Myocardial bridging is characterized by the following morphological and functional signs: a specific, echolucent half moon phenomenon over the bridge segment, which exists throughout the cardiac cycle; systolic compression of the bridge segment of the coronary artery; accelerated flow velocity at early diastole (finger-tip phenomenon); no or reduced systolic antegrade flow; decreased diastolic/systolic velocity ratio; retrograde flow in the proximal segment, which is provoked and enhanced by nitroglycerin injection.

摘要

背景

心肌桥的发生率存在较大差异。冠状动脉造影后的发生率据报道为0.5%-2.5%,而尸检后的发生率为15%-85%。
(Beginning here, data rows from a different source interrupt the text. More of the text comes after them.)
(** ** The popup's start button

    The click handler of [startBtn] validates the URL of the active tab
    and, when it names a supported page, sends [startScraping]. *)

(** [text] without the prefix [p], when it starts with it. *)
Fixpoint stripPrefix (p text : string) : option string :=
  match p with
  | EmptyString => Some text
  | String a p' =>
      match text with
      | EmptyString => None
      | String b rest => if Ascii.eqb a b then stripPrefix p' rest else None
      end
  end.

Definition notSlash (c : ascii) : bool := negb (Ascii.eqb c "/").

(** Does [/cell\.com\/[^/]+\/issue/] match at the head of [text]?  The
    class [[^/]+] takes the whole run up to the next slash, since the
    pattern goes on with a slash. *)
Definition cellPatternHere (text : string) : bool :=
  match stripPrefix "cell.com/" text with
  | Some rest =>
      let '(segment, after) := span notSlash rest in
      match segment with
      | EmptyString => false
      | String _ _ => prefix "/issue" after
      end
  | None => false
  end.

(** [/cell\.com\/[^/]+\/issue/.test(url)]. *)
Fixpoint isCellUrl (address : string) : bool :=
  cellPatternHere address ||
  match address with
  | EmptyString => false
  | String _ rest => isCellUrl rest
  end.

(** [/science\.org\/toc\//.test(url)]: the pattern is a literal. *)
Definition isScienceUrl (address : string) : bool :=
  includes "science.org/toc/" address.

Definition isNatureSearchUrl (address : string) : bool :=
  includes "nature.com/search" address.

Definition isNatureIssueUrl (address : string) : bool :=
  includes "nature.com/" address && includes "/volumes/" address
  && includes "/issues/" address.

(** The journal named in the message, by the order of the assignments. *)
Definition journalFor (address : string) : string :=
  if isCellUrl address then "cell"
  else if isNatureSearchUrl address || isNatureIssueUrl address then "nature"
  else "science".

(** The message sent by a click on the start button, given the URL of
    the active tab ([None] when there is no tab or it has no URL). *)
Definition startClick (tabUrl : option string) : option Message :=
  match truthy tabUrl with
  | None => None
  | Some address =>
      if isCellUrl address || isScienceUrl address
         || isNatureSearchUrl address || isNatureIssueUrl address
      then Some (StartScraping address (Some (journalFor address)))
      else None
  end.

(** ** Properties *)

Section Properties.

Variable newDate : string -> option JSDate.

Ltac run :=
  cbv [onEvent onMessage handlePageScraped handleScrapedData
       handleNatureSearchData handleStartScraping handleStopScraping
       handleCheckStatus runTimer stopScraping resetState
       saveHtmlForDebug saveFile broadcastStatus
       bind get modify emit ret when stateAfter effectsOf];
  simpl.

Lemma stateAfter_bind {A B} (c : M A) (k : A -> M B) (s : State) :
  stateAfter (bind c k) s = stateAfter (k (fst (fst (c s)))) (stateAfter c s).
Proof.
  unfold stateAfter, bind.
  destruct (c s) as [[a s1] e1]; simpl.
  destruct (k a s1) as [[b s2] e2]; reflexivity.
Qed.

Lemma effectsOf_bind {A B} (c : M A) (k : A -> M B) (s : State) :
  effectsOf (bind c k) s =
  (effectsOf c s ++ effectsOf (k (fst (fst (c s)))) (stateAfter c s))%list.
Proof.
  unfold effectsOf, stateAfter, bind.
  destruct (c s) as [[a s1] e1]; simpl.
  destruct (k a s1) as [[b s2] e2]; reflexivity.
Qed.

(** *** Stale results *)

Lemma handleScrapedData_inactive now data s :
  isScraping s = false ->
  handleScrapedData newDate now data s = (tt, s, []).
Proof.
  intros H. unfold handleScrapedData, bind, get. rewrite H. reflexivity.
Qed.

(** C1. While the session is inactive, any sequence of [pageScraped]
    payloads leaves the whole session state as it was and writes no
    file: each payload is only acknowledged. *)
Theorem inactive_payloads_ignored (ps : list (Clock * Payload)) (s : State) :
  isScraping s = false ->
  stateAfter (runEvents newDate (pageScrapedEvents ps)) s = s /\
  effectsOf (runEvents newDate (pageScrapedEvents ps)) s
    = repeat (Respond Received) (List.length ps) /\
  existsb isSaveFile
    (effectsOf (runEvents newDate (pageScrapedEvents ps)) s) = false.
Proof.
  intros Hoff.
  assert (Hstep : forall now data,
             onEvent newDate (OnMessage now (PageScraped data)) s
             = (tt, s, [Respond Received])).
  { intros now data. cbn [onEvent onMessage]. unfold handlePageScraped, bind.
    rewrite (handleScrapedData_inactive now data s Hoff). reflexivity. }
  assert (Hrun : runEvents newDate (pageScrapedEvents ps) s
                 = (tt, s, repeat (Respond Received) (List.length ps))).
  { induction ps as [|[now data] rest IH]; [reflexivity|].
    cbn [pageScrapedEvents map runEvents fst snd].
    unfold bind at 1. rewrite Hstep.
    fold (pageScrapedEvents rest). rewrite IH. reflexivity. }
  unfold stateAfter, effectsOf. rewrite Hrun. cbn [fst snd].
  repeat split.
  clear Hrun. generalize (List.length ps) as n.
  induction n as [|n IHn]; [reflexivity|exact IHn].
Qed.

(** *** Heartbeats *)

(** C6, as the code has it.  A heartbeat payload that does not also
    carry the search discriminator, handled while the session is
    active, only has the raw page HTML written: the state, with its
    counters and article lists, is untouched, no status is broadcast
    and no navigation is scheduled. *)
Theorem heartbeat_only_saves_html now data s :
  isScraping s = true ->
  heartbeatShape data ->
  isNatureSearch data = false ->
  handleScrapedData newDate now data s
  = (tt, s, [SaveFile (Html (htmlContent data))
                      (issueBasename newDate data ++ ".html")
                      "text/html"]).
Proof.
  intros Hon (Hhb & _) Hsearch.
  unfold handleScrapedData, bind, get.
  rewrite Hon, Hsearch, Hhb. reflexivity.
Qed.

(** *** Dispatch order *)

Lemma search_flag_dispatch now data s :
  isScraping s = true ->
  isNatureSearch data = true ->
  handleScrapedData newDate now data s = handleNatureSearchData now data s.
Proof.
  intros Hon Hsearch.
  unfold handleScrapedData, bind, get at 1.
  rewrite Hon, Hsearch. cbn [negb].
  destruct (handleNatureSearchData now data s) as [[u s'] e]; reflexivity.
Qed.

(** C10. A payload with the search discriminator goes to the search
    handler whatever its heartbeat flag says: the search page counter
    goes up by one, the articles are appended, the page's HTML and
    JSON are written, and the next page is scheduled exactly when the
    new count is below [stopAtPage]. *)
Theorem search_flag_precedes_heartbeat now data s :
  isScraping s = true ->
  isNatureSearch data = true ->
  let s' := stateAfter (handleScrapedData newDate now data) s in
  let effs := effectsOf (handleScrapedData newDate now data) s in
  let base := "chrome/search/" ++ formatYMD (nowDate now) ++ "/page"
              ++ padStart 2 "0" (showNat (naturePageCount s + 1)) in
  handleScrapedData newDate now data s = handleNatureSearchData now data s /\
  naturePageCount s' = (naturePageCount s + 1)%nat /\
  natureArticles s' = (natureArticles s ++ articles data)%list /\
  In (SaveFile (Html (htmlContent data)) (base ++ ".html") "text/html") effs /\
  In (SaveFile (SearchPage (nowISO now) (articles data)) (base ++ ".json")
               "application/json") effs /\
  (existsb isSetTimeout effs
   = (Z.of_nat (naturePageCount s + 1) <? stopAtPage data)%Z).
Proof.
  intros Hon Hsearch s' effs base.
  pose proof (search_flag_dispatch now data s Hon Hsearch) as Hd.
  split; [exact Hd|].
  subst s' effs base. unfold stateAfter, effectsOf. rewrite Hd. clear Hd.
  run.
  destruct (0 <? List.length (articles data))%nat; simpl;
    destruct (Z.of_nat (naturePageCount s + 1) <? stopAtPage data)%Z; simpl;
    destruct (scraperTabId s); simpl; intuition.
Qed.

(** *** Natural completion *)

(** C7. An issue result without a next-issue link, handled while the
    session is active, ends the session in that same step: the session
    is inactive afterwards, the tab reference is dropped, the tab is
    neither closed nor navigated, no timer is set, and a timer still
    pending from before finds nothing to do. *)
Theorem last_issue_ends_session now data s :
  isScraping s = true ->
  issueShape data ->
  nextIssueUrl data = None ->
  let s' := stateAfter (handleScrapedData newDate now data) s in
  let effs := effectsOf (handleScrapedData newDate now data) s in
  isScraping s' = false /\
  scraperTabId s' = None /\
  existsb isSetTimeout effs = false /\
  existsb isTabsRemove effs = false /\
  existsb isTabsUpdate effs = false /\
  (forall k, runTimer k s' = (tt, s', [])).
Proof.
  intros Hon (Hsearch & Hhb) Hnext s' effs. subst s' effs.
  destruct s as [on tab jn aa na np ic lt]; cbn [isScraping] in Hon; subst on.
  run. rewrite Hsearch, Hhb, Hnext. simpl.
  destruct (0 <? List.length (articles data))%nat; simpl;
    destruct tab; simpl; repeat split; intros k; destruct k; reflexivity.
Qed.

(** *** Starting *)

(** C5, as the code has it.  A start is never refused: whatever the
    state, also an active one, the message is answered [Started], a new
    tab is asked for, nothing is closed, and the session is replaced by
    a fresh active one for the given journal, whose status shows no
    page and no article; the tab reference held before stays until the
    new tab's creation callback overwrites it. *)
Theorem start_always_resets now target j s id :
  let start := OnMessage now (StartScraping target j) in
  onEvent newDate start s
  = (tt,
     mkState true (scraperTabId s) j [] [] 0 0 "",
     [TabsCreate target; Respond Started]) /\
  statusOf (stateAfter (onEvent newDate start) s) = mkStatus true j 0 0 "" /\
  stateAfter (runEvents newDate [start; TabCreated id]) s
  = mkState true (Some id) j [] [] 0 0 "".
Proof.
  intros start. subst start.
  split; [reflexivity|].
  split; [reflexivity|].
  cbn [runEvents]. rewrite !stateAfter_bind. reflexivity.
Qed.

(** *** Accumulators *)

Lemma extends_refl s : extends s s.
Proof.
  unfold extends; repeat split; try lia; exists []; symmetry; apply app_nil_r.
Qed.

Lemma extends_trans s1 s2 s3 : extends s1 s2 -> extends s2 s3 -> extends s1 s3.
Proof.
  intros ([a1 Ha1] & [n1 Hn1] & Hi1 & Hp1) ([a2 Ha2] & [n2 Hn2] & Hi2 & Hp2).
  unfold extends; repeat split; try lia.
  - exists (a1 ++ a2)%list. rewrite Ha2, Ha1. symmetry; apply app_assoc.
  - exists (n1 ++ n2)%list. rewrite Hn2, Hn1. symmetry; apply app_assoc.
Qed.

Ltac extends_now :=
  unfold extends; cbn;
  repeat split;
  solve [ lia
        | eexists; reflexivity
        | exists []; symmetry; apply app_nil_r ].

Lemma onEvent_extends ev s :
  isStart ev = false -> extends s (stateAfter (onEvent newDate ev) s).
Proof.
  intros Hns.
  destruct s as [on tab jn aa na np ic lt].
  destruct ev as [now m | id | | k | err]; cbn [isStart] in Hns.
  - destruct m as [target j | | | data |]; try discriminate.
    + run. destruct tab; extends_now.
    + run. extends_now.
    + run. destruct on; cbn; [|extends_now].
      destruct (isNatureSearch data); cbn.
      * destruct (articles data) as [|a0 arts]; cbn;
          destruct (Z.of_nat (np + 1) <? stopAtPage data)%Z; cbn;
          destruct tab; extends_now.
      * destruct (isHeartbeat data); cbn; [extends_now|].
        destruct (articles data) as [|a0 arts]; cbn;
          destruct (truthy (nextIssueUrl data)); cbn;
          destruct tab; extends_now.
    + run. extends_now.
  - run. extends_now.
  - run. extends_now.
  - run. destruct tab; cbn; [destruct on, k|]; extends_now.
  - run. destruct err; cbn; [destruct tab|]; extends_now.
Qed.

Lemma runEvents_extends evs s :
  forallb (fun ev => negb (isStart ev)) evs = true ->
  extends s (stateAfter (runEvents newDate evs) s).
Proof.
  revert s. induction evs as [|ev rest IH]; intros s Hns.
  - apply extends_refl.
  - cbn [forallb] in Hns. apply andb_prop in Hns as [Hev Hrest].
    cbn [runEvents]. rewrite stateAfter_bind.
    eapply extends_trans; [|apply IH; exact Hrest].
    apply onEvent_extends. now destruct (isStart ev).
Qed.

(** C9. A start empties both article lists and zeroes both counters;
    from then on, through any events that are not another start (page
    results, stop, status queries, tab and timer callbacks), each
    article list only gains a suffix and neither counter decreases. *)
Theorem accumulators_reset_only_at_start
        now target j s0 (before after : list Event) :
  forallb (fun ev => negb (isStart ev)) (before ++ after) = true ->
  let s1 := stateAfter
              (onEvent newDate (OnMessage now (StartScraping target j))) s0 in
  let sa := stateAfter (runEvents newDate before) s1 in
  let sb := stateAfter (runEvents newDate after) sa in
  (allArticles s1 = [] /\ natureArticles s1 = [] /\
   issueCount s1 = 0%nat /\ naturePageCount s1 = 0%nat) /\
  extends s1 sa /\ extends sa sb.
Proof.
  intros Hns s1 sa sb.
  rewrite forallb_app in Hns. apply andb_prop in Hns as [Hb Ha].
  split; [repeat split|].
  split; [apply runEvents_extends; exact Hb|apply runEvents_extends; exact Ha].
Qed.

(** *** Pagination *)

Lemma ceilDiv_fifty (a : Z) :
  (50 * (ceilDiv a 50 - 1) < a <= 50 * ceilDiv a 50)%Z.
Proof.
  unfold ceilDiv.
  pose proof (Z.div_mod (- a) 50 ltac:(lia)) as Hdm.
  pose proof (Z.mod_pos_bound (- a) 50 ltac:(lia)) as Hb.
  lia.
Qed.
本研究的目的是使用血管内超声和冠状动脉内多普勒来研究心肌桥的形态和血流特征,以找到该综合征的可行参数。

方法与结果

69例出现典型血管造影“挤奶效应”的患者中,62例接受了血管内超声检查。48例患者进行了冠状动脉内多普勒检查。所有患者均发现心肌桥周围存在一种特殊的、无回声的“半月”现象。半月区域的厚度在舒张期为0.47±0.19mm,在收缩期为0.52±0.23mm。心肌桥在收缩期有压缩,收缩期管腔减少36.4±8.8%。使用冠状动脉内多普勒,42例(87%)患者观察到特征性的舒张早期“指尖”现象。所有患者均显示无或收缩期前向血流减少。冠状动脉血流储备为2.03±0.54。冠状动脉内注射硝酸甘油后,48例患者中有37例(77%)出现收缩期逆向血流,速度为-22.2±13.2cm·s-1。血管内超声显示69例患者中有61例(88%)近端节段有动脉粥样硬化累及,面积狭窄为42±13%。在62例能够将超声导管插入整个心肌桥节段的患者中,心肌桥或远端节段未发现斑块。

结论

心肌桥具有以下形态和功能特征:桥节段上存在一种特殊的、无回声的半月现象,在整个心动周期中均存在;冠状动脉桥节段的收缩期压缩;舒张早期血流速度加快(指尖现象);无或收缩期前向血流减少;舒张期/收缩期速度比值降低;近端节段逆向血流,由硝酸甘油注射诱发并增强。